Las maravillas de Yucatán

LA VISIÓN DE CARONTE
Por Miguel II Hernández Madero

Escuchamos las maravillas que hablan los apologistas, tanto de la 4-T como del gobernador Mauricio Vila, señalando un buen rumbo, liderazgo, combate a la pobreza, con un clima donde todo iba bien hasta que llegó el COVID-19 a derrumbar todo el esfuerzo.

Suena al viejo meme de que “yo era una maravilla…, hasta que me lesioné la rodilla”.

Ahora el COVID-19 es el villano. ¿Hay desempleo?, el coronavirus; ¿colapsó el sector salud?, faltaba más, la contingencia sanitaria por la pandemia; ¿hay pobreza?, ya se sabe por qué…, o si lo prefieren, entonces ahí está el viejo confiable de Cristóbal, no hay pierde.

Dentro de ese escenario, definitivamente escucharemos muchos discursos, pero hasta antes de la contingencia sanitaria, la situación de Yucatán (y del país), no era precisamente de bonanza. Había desempleo, desaceleración económica (para no decir recesión), incertidumbre, despidos al por mayor, aumento de impuestos, en fin, todo un coctel de buenas noticias para los ciudadanos.

Pero aún así, dicen que vamos bien. Dicen que en Yucatán hay rumbo y liderazgo y hasta antes de la contingencia, las encuestas marcaban que estábamos bien, pero cabía la pregunta: ¿Por qué no era palpable ese mundo maravilloso que nos decían?

¿Dónde quedó ese mundo de ofertas de campaña, con empleos, infraestructura, sin rezago social, ni problemas educativos?

Si las cosas hubiesen ido más allá del discurso y la imagen estaríamos en una tierra maravillosa “donde los sueños se vuelven realidad”, sí, ese es el ideal, pero del cual seguimos muy lejos, pese a las notas color de rosa donde se habla de millones de inversión, donde los sueños se han convertido en realidad, pero no para la gente del campo y las ciudades quienes creyeron y votaron.

Miles de familias siguen esperando respuestas a sus preguntas y mudos reclamos. Sus evidentes necesidades de ayuda siguen siendo ignoradas, a menos que sirvan para el show mediático que les dará cinco minutos de atención para quedar luego en el olvido.

La contingencia sanitaria que evidenció lo más triste de la condición humana, se ha convertido en un campo que será aprovechado por aquellos quienes buscarán ponerse la capa de super héroes, de paladines sociales, para obtener el voto e incrustarse en el erario el próximo año.

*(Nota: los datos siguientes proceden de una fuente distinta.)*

Lemma set_function_address_ok m name a m' :
  runtime_ok m -> set_function_address m name a = Ok m' -> runtime_ok m'.
Proof.
  intros [Ha Hr Hs Hd]. unfold set_function_address.
  destruct (functions m !! upper name) as [g|] eqn:El; [|discriminate]. intros [= <-].
  assert (Hlk : forall k f, <[upper name := mkRuntimeFunction (rf_name g) (rf_num_args g) a
                 (rf_type g) (rf_table_offset g)]> (functions m) !! k = Some f ->
             exists f', functions m !! k = Some f' /\ rf_name f = rf_name f'
               /\ rf_table_offset f = rf_table_offset f').
  { intros k f Hk. rewrite lookup_insert_Some in Hk.
    destruct Hk as [(<- & <-) | (_ & Hk)]; eauto. }
  split; cbn; [done | done | |].
  - intros k f Hk. apply Hlk in Hk as (f' & Hk & -> & ->). by apply Hs.
  - intros k1 k2 f1 f2 H1 H2. apply Hlk in H1 as (? & H1 & _ & ->).
    apply Hlk in H2 as (? & H2 & _ & ->). by eapply Hd.
Qed.

(** Writing a list of distinct slots: the slot of each entry holds its address. *)
Lemma populate_list base (mem : gmap Z Z) (l : list (string * RuntimeFunction)) k f :
  0 < base -> base + 2048 <= 2 ^ 64 ->
  NoDup l.*1 ->
  (forall k f, (k, f) ∈ l -> 0 <= rf_table_offset f < 2048) ->
  (forall k1 f1 k2 f2, (k1, f1) ∈ l -> (k2, f2) ∈ l ->
     rf_table_offset f1 = rf_table_offset f2 -> k1 = k2) ->
  (k, f) ∈ l ->
  foldr (fun p mem => <[u64 (base + rf_table_offset (snd p)) := rf_address (snd p)]> mem)
    mem l !! (base + rf_table_offset f) = Some (rf_address f).
Proof.
  intros Hb Hb'. induction l as [|[k' f'] l IH]; cbn [foldr fmap list_fmap fst snd];
    intros Hnd Hr Hd Hin; [by apply not_elem_of_nil in Hin|].
  apply list.NoDup_cons in Hnd as [Hk' Hnd].
  assert (Hr' : 0 <= rf_table_offset f' < 2048) by (eapply Hr; left).
  rewrite u64_small by lia.
  apply elem_of_cons in Hin as [[= -> ->] | Hin]; [by rewrite lookup_insert_eq|].
  rewrite lookup_insert_ne.
  - apply IH; [done | | | done].
    + intros k0 f0 H0. eapply Hr. by right.
    + intros k1 f1 k2 f2 H1 H2. eapply Hd; by right.
  - intros Heq. apply Hk'. assert (k' = k) as ->.
    { eapply (Hd k' f' k f); [by left | by right | lia]. }
    apply list_elem_of_fmap. by exists (k, f).
Qed.

Lemma populate_ok m base mem k f :
  runtime_ok m -> 0 < base -> base + 2048 <= 2 ^ 64 -> functions m !! k = Some f ->
  exists mem', populate_function_pointer_table m base mem = Ok mem'
    /\ mem' !! (base + rf_table_offset f) = Some (rf_address f).
Proof.
  intros [_ _ Hs Hd] Hb Hb' Hk. unfold populate_function_pointer_table.
  replace (base =? 0) with false by lia. eexists. split; [reflexivity|].
  apply (populate_list base mem _ k); [done | done | apply NoDup_fst_map_to_list | | |].
  - intros k0 f0 H0. apply elem_of_map_to_list in H0. by destruct (Hs _ _ H0) as (_ & _ & ? & _).
  - intros k1 f1 k2 f2 H1 H2. apply elem_of_map_to_list in H1, H2. by eapply Hd.
  - by apply elem_of_map_to_list.
Qed.

(** ** Properties *)

(** The operations that change the table; a refused one leaves what it has changed. *)
Inductive runtime_op : Type :=
  | RegisterFunction (name : string) (num_args address : Z) (type : FunctionType)
  | SetFunctionAddress (name : string) (address : Z).

Definition run_op (m : RuntimeManager) (op : runtime_op) : RuntimeManager :=
  match op with
  | RegisterFunction name n a ty => fst (register_function m name n a ty)
  | SetFunctionAddress name a =>
      match set_function_address m name a with Ok m' => m' | Throw _ => m end
  end.

Lemma run_op_ok m op :
  runtime_ok m -> next_table_offset m + 8 < 2 ^ 64 ->
  runtime_ok (run_op m op) /\ next_table_offset (run_op m op) <= next_table_offset m + 8.
Proof.
  intros Hm Hw. pose proof (rt_next_range m Hm). destruct op as [name n a ty | name a]; cbn [run_op].
  - destruct (register_function m name n a ty) as [m' r] eqn:E. cbn [fst].
    split; [by eapply register_function_ok|]. revert E. unfold register_function.
    case_match; [intros [= <- <-]; lia|]. cbn. rewrite u64_small by lia.
    case_match; intros [= <- <-]; cbn; lia.
  - destruct (set_function_address m name a) as [m'|] eqn:E; [|split; [done|lia]].
    split; [by eapply set_function_address_ok|]. revert E. unfold set_function_address.
    case_match; [|discriminate]. intros [= <-]. cbn. lia.
Qed.

Lemma run_ops_ok ops : forall m,
  runtime_ok m -> next_table_offset m + 8 * Z.of_nat (length ops) < 2 ^ 64 ->
  runtime_ok (foldl run_op m ops).
Proof.
  induction ops as [|op ops IH]; intros m Hm Hw; [done|]. cbn [length] in Hw. cbn [foldl].
  destruct (run_op_ok m op Hm) as [Hok Hn]; [lia|]. apply IH; [done | lia].
Qed.

(** After any sequence of registrations and address updates
    (fewer than 2^60), every registered function has a slot of its own in the 256-entry
    table, and populating the table stores the function's current address in that slot, so
    that the slot offset the code generator was given leads to the function. *)
Theorem runtime_table_populated ops base mem name f :
  8 * Z.of_nat (length ops) < 2 ^ 64 ->
  let m := foldl run_op RuntimeManager_empty ops in
  get_function m name = Ok f -> 0 < base -> base + 2048 <= 2 ^ 64 ->
  get_function_offset m name = Ok (rf_table_offset f)
  /\ 0 <= rf_table_offset f < 2048 /\ rf_table_offset f mod 8 = 0
  /\ exists mem', populate_function_pointer_table m base mem = Ok mem'
       /\ mem' !! (base + rf_table_offset f) = Some (rf_address f).
Proof.
  intros Hn m Hf Hb Hb'.
  assert (Hm : runtime_ok m) by (apply run_ops_ok; [apply runtime_ok_empty | exact Hn]).
  unfold get_function, get_function_offset in *.
  destruct (functions m !! upper name) as [g|] eqn:El; [|discriminate]. injection Hf as ->.
  destruct (rt_slot m Hm _ _ El) as (_ & Ha & Hr & _).
  split; [done|]. split; [done|]. split; [done|]. by eapply populate_ok.
Qed.

Definition sample_ops : list runtime_op :=
  [RegisterFunction "writes" 1 0x7000 STANDARD; RegisterFunction "rdch" 0 0x8000 STANDARD;
   SetFunctionAddress "WRITES" 0x9000].

Lemma runtime_table_populated_witness :
  exists mem', populate_function_pointer_table (foldl run_op RuntimeManager_empty sample_ops)
                 0x10000 ∅ = Ok mem'
    /\ mem' !! 0x10000 = Some 0x9000.
Proof.
  destruct (runtime_table_populated sample_ops 0x10000 ∅ "Writes"
              (mkRuntimeFunction "WRITES" 1 0x9000 STANDARD 0))
    as (_ & _ & _ & mem' & Hp & Hm); [cbn; lia | vm_compute; reflexivity | lia | lia |].
  exists mem'. split; [exact Hp | exact Hm].
Defined.

(** A label manager never gives a defined label a second address:
    defining it again is refused with [std::runtime_error], and a successful definition
    changes the address of that label only. *)
Theorem labels_defined_once m label a :
  match define_label m label a with
  | Ok m' => is_label_defined m label = false /\ get_label_address m' label = Ok a
      /\ (forall l, l <> label -> get_label_address m' l = get_label_address m l)
      /\ is_ok (define_label m' label a) = false
  | Throw e => is_label_defined m label = true /\ e = runtime_error
      /\ is_ok (get_label_address m label) = true
  end.
Proof.
  unfold define_label, is_label_defined, get_label_address.
  destruct (defined_labels m !! label) as [b|] eqn:E; cbn.
  - done.
  - rewrite lookup_insert_eq. split; [done|]. split; [done|]. split; [|done].
    intros l Hl. by rewrite lookup_insert_ne.
Qed.
(* ===== verification/Linker.v ===== *)
(** * The linker

    [Linker] (src/Linker.cpp, src/linker_helpers): pass 1 lays out the code, read-only and
    data segments and defines the labels, pass 2 patches the relocated words.  The lemmas
    show that the layout keeps the stream, gives every emitting entry of a segment its own
    word, and that a relocated branch, ADRP/ADD pair or MOVZ/MOVK word designates its
    target, up to the width of the field it is written into. *)

From S2P Require Import Prelude Words A64 Instr Labels.
Local Open Scope Z_scope.

(** ** Relocations *)

Definition apply_movz_movk_relocation (instruction_encoding target_address : Z)
    (type : RelocationType) : result Z :=
  imm16 ← match type with
          | MOVZ_MOVK_IMM_0 => Ok (Z.land (Z.shiftr target_address 0) 0xFFFF)
          | MOVZ_MOVK_IMM_16 => Ok (Z.land (Z.shiftr target_address 16) 0xFFFF)
          | MOVZ_MOVK_IMM_32 => Ok (Z.land (Z.shiftr target_address 32) 0xFFFF)
          | MOVZ_MOVK_IMM_48 => Ok (Z.land (Z.shiftr target_address 48) 0xFFFF)
          | _ => Throw runtime_error
          end;
  patch instruction_encoding imm16 5 16.

(** [~0xFFF] is an [int], sign-extended when it meets a [size_t]. *)
Definition page_of (address : Z) : Z := Z.land address (Z.lnot 0xFFF).
Lemma owned_assign pool regs m r v d :
  owned pool regs m -> (forall v', m !! v' <> Some r) -> r ∈ pool ->
  owned pool (<[r := mkInfo IN_USE_VARIABLE v d]> regs) (<[v := r]> m).
Proof.
  intros H Hr Hp v' r' Hv. apply lookup_insert_Some in Hv as [[<- <-] | [Hne Hv]].
  - split; [done|]. exists d. apply lookup_insert_eq.
  - exact (owned_put _ _ _ r _ H Hr v' r' Hv).
Qed.

Lemma owned_dirty pool regs m r i b :
  owned pool regs m -> regs !! r = Some i ->
  owned pool (<[r := mkInfo (status i) (bound_to i) b]> regs) m.
Proof.
  intros H Hi v r' Hv. destruct (H v r' Hv) as (Hp & d & E). split; [done|].
  destruct (decide (r' = r)) as [-> | Hne].
  - exists b. rewrite lookup_insert_eq. rewrite E in Hi. by injection Hi as <-.
  - exists d. by rewrite lookup_insert_ne.
Qed.

(** A register that is not marked as a variable's holds none. *)
Lemma owned_status pool regs m r i :
  owned pool regs m -> regs !! r = Some i -> status i <> IN_USE_VARIABLE ->
  forall v, m !! v <> Some r.
Proof. intros H Hi Hs v Hv. destruct (H v r Hv) as (_ & d & E). rewrite E in Hi. by injection Hi as <-. Qed.

Lemma owned_outside pool regs m r :
  owned pool regs m -> r ∉ pool -> forall v, m !! v <> Some r.
Proof. intros H Hr v Hv. by destruct (H v r Hv). Qed.

(** The general registers, with their list of registers to evict. *)
Record gp_inv (s : RegisterManager) : Prop := {
  gp_present r : r ∈ (VARIABLE_REGS ++ SCRATCH_REGS) -> is_Some (registers s !! r);
  gp_owned : owned VARIABLE_REGS (registers s) (variable_to_reg_map s);
  gp_lru_NoDup : NoDup (variable_reg_lru_order s);
  gp_lru r : r ∈ variable_reg_lru_order s <->
    r ∈ VARIABLE_REGS /\ exists i, registers s !! r = Some i /\ status i = IN_USE_VARIABLE;
  gp_scratch r i : r ∈ SCRATCH_REGS -> registers s !! r = Some i -> status i <> IN_USE_VARIABLE
}.

(** A file of floating-point or vector registers, with its list of variables to evict. *)
Record file_inv (pool : list string) (regs : gmap string RegisterInfo)
    (m : gmap string string) (lru : list string) : Prop := {
  file_present r : r ∈ pool -> is_Some (regs !! r);
  file_owned : owned pool regs m;
  file_NoDup : NoDup lru;
  file_lru v : v ∈ lru <-> is_Some (m !! v)
}.

Definition rm_inv (s : RegisterManager) : Prop :=
  gp_inv s
  /\ file_inv FP_VARIABLE_REGS (registers s) (fp_variable_to_reg_map s) (fp_variable_reg_lru_order s)
  /\ file_inv VEC_VARIABLE_REGS (registers s) (vec_variable_to_reg_map s)
       (vec_variable_reg_lru_order s).
Lemma first_temps ag fr code : Forall (nth_temp_ok ag fr code) (seq 0 24).
Proof.
  destruct ag; repeat (constructor; [split; [vm_compute; reflexivity | split; vm_compute; reflexivity]|]);
    constructor.
Qed.

Lemma nth_temp ag fr code n : nth_temp_ok ag fr code n.
Proof.
  induction n as [n IH] using lt_wf_ind. destruct (decide (n < 24)%nat) as [Hn | Hn].
  - pose proof (first_temps ag fr code) as H. rewrite list.Forall_forall in H.
    apply H, list_elem_of_In, in_seq. lia.
  - pose proof (IH (n - 24 + 16)%nat ltac:(lia)) as H. unfold nth_temp_ok in H |- *.
    rewrite <-temps_period in H. replace (n - 24 + 24)%nat with n in H by lia.
    replace (n mod 8)%nat with ((n - 24 + 16) mod 8)%nat; [exact H|].
    rewrite <-(Nat.Div0.mod_add (n - 24 + 16) 1 8). f_equal. lia.
Qed.

(** ** The properties *)

(** C28: a function whose frame is at most 512 bytes is given a prologue that
    runs: the register manager starts afresh, the code emitted builds the frame of its
    parameters and variables, and saves the first [max_live] registers of the active pool
    with X28 and, when it uses globals, X19. *)
Theorem function_entry canaries name ag parameters variables k g m :
  let st := build_frame canaries name (entry_ops ag parameters variables k) in
  no_clash st -> final_frame_size (layout_frame canaries st) <= 512 -> stack_ok canaries st m ->
  exists g' code m', prepare_function canaries name ag parameters variables k g = (g', Done tt)
    /\ emitted g' = emitted g ++ code
    /\ manager g' = manager (reset_for_new_function ag g).1
    /\ frame g' = set_prologue_generated (layout_frame canaries st)
    /\ run_instrs m code = Next m' /\ built canaries st m m'
    /\ forall r, r ∈ saved_registers st <->
         r ∈ take (Z.to_nat k) (save_pool ag) \/ r = "X28"%string \/ ag = true /\ r = "X19"%string.
Proof.
  intros st Hc Hsize Hm.
  assert (Hs : Forall saveable (saved_registers st)).
  { apply list.Forall_forall. intros r Hr. apply saved_registers_entry in Hr.
    assert (Hin : r ∈ save_pool ag -> saveable r).
    { destruct ag; [apply variable_register_saveable | done]. }
    destruct Hr as [Hr | [-> | [_ ->]]]; [| by apply (bool_decide_unpack _); vm_compute ..].
    apply Hin. rewrite <-(take_drop (Z.to_nat k)). apply elem_of_app. by left. }
  destruct (call_runs canaries st (build_frame_inv canaries name _) Hc Hs Hsize m Hm)
    as (code & _ & Hp & _ & m' & Hrun & Hb & _).
  eexists _, code, m'. rewrite prepare_function_frame. fold st. unfold emit_prologue.
  cbn [frame]. rewrite Hp. split; [reflexivity|]. cbn [emitted manager frame].
  split; [done|]. split; [done|]. split; [done|]. split; [done|]. split; [done|].
  intros r. apply saved_registers_entry.
Qed.
Definition declare (n : string) (inner : list (gset string)) : list (gset string) :=
  match inner with top :: rest => ({[n]} ∪ top) :: rest | [] => [] end.

(** The setters that do not find their name in the scopes inside, whose names are [inner]. *)
Fixpoint escaping (inner : list (gset string)) (ops : list table_op) : list table_op :=
  match ops with
  | [] => []
  | Enter :: ops => escaping (∅ :: inner) ops
  | Exit :: ops => escaping (tail inner) ops
  | AddSymbol s :: ops => escaping (declare (symbol_name s) inner) ops
  | AddParameter _ p _ :: ops => escaping (declare p inner) ops
  | ((SetType n _ | SetLocation n _) as op) :: ops =>
      (if existsb (fun s => bool_decide (n ∈ s)) inner then [] else [op]) ++ escaping inner ops
  | SetCurrentFunction _ :: ops => escaping inner ops
  end.

(** The table [t] is [u] and the scopes [stack] inside. *)
Record inside (u : SymbolTable) (stack : list scope) (t : SymbolTable) : Prop := {
  inside_outer : table_inv u;
  inside_some : stack <> [];
  inside_level : current_scope_level t = current_scope_level u + length stack;
  inside_scopes : scope_stack t = scope_stack u ++ stack
}.

(** The names of the scopes, the innermost first. *)
Definition names_of (stack : list scope) : list (gset string) := rev (List.map dom stack).

Section inside.
Context (u t : SymbolTable) (stack : list scope) (I : inside u stack t).

Lemma inside_inv : table_inv t.
Proof.
  destruct I as [Hu _ Hl Hs]. unfold table_inv in *. rewrite Hs, Hl, length_app. lia.
Qed.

Las estadísticas no mienten. Frente a los discursos optimistas, se encuentran las condiciones de muchos yucatecos, con un despertar carente de sueños y un horizonte sin esperanza.

Quizá sí exista un mundo maravilloso en Yucatán, pero al igual que la gran mayoría de los ciudadanos, definitivamente yo no lo veo y eso simplemente lacera la conciencia, por la farsa de ese mundo de palabras vacías y sonrisas posadas.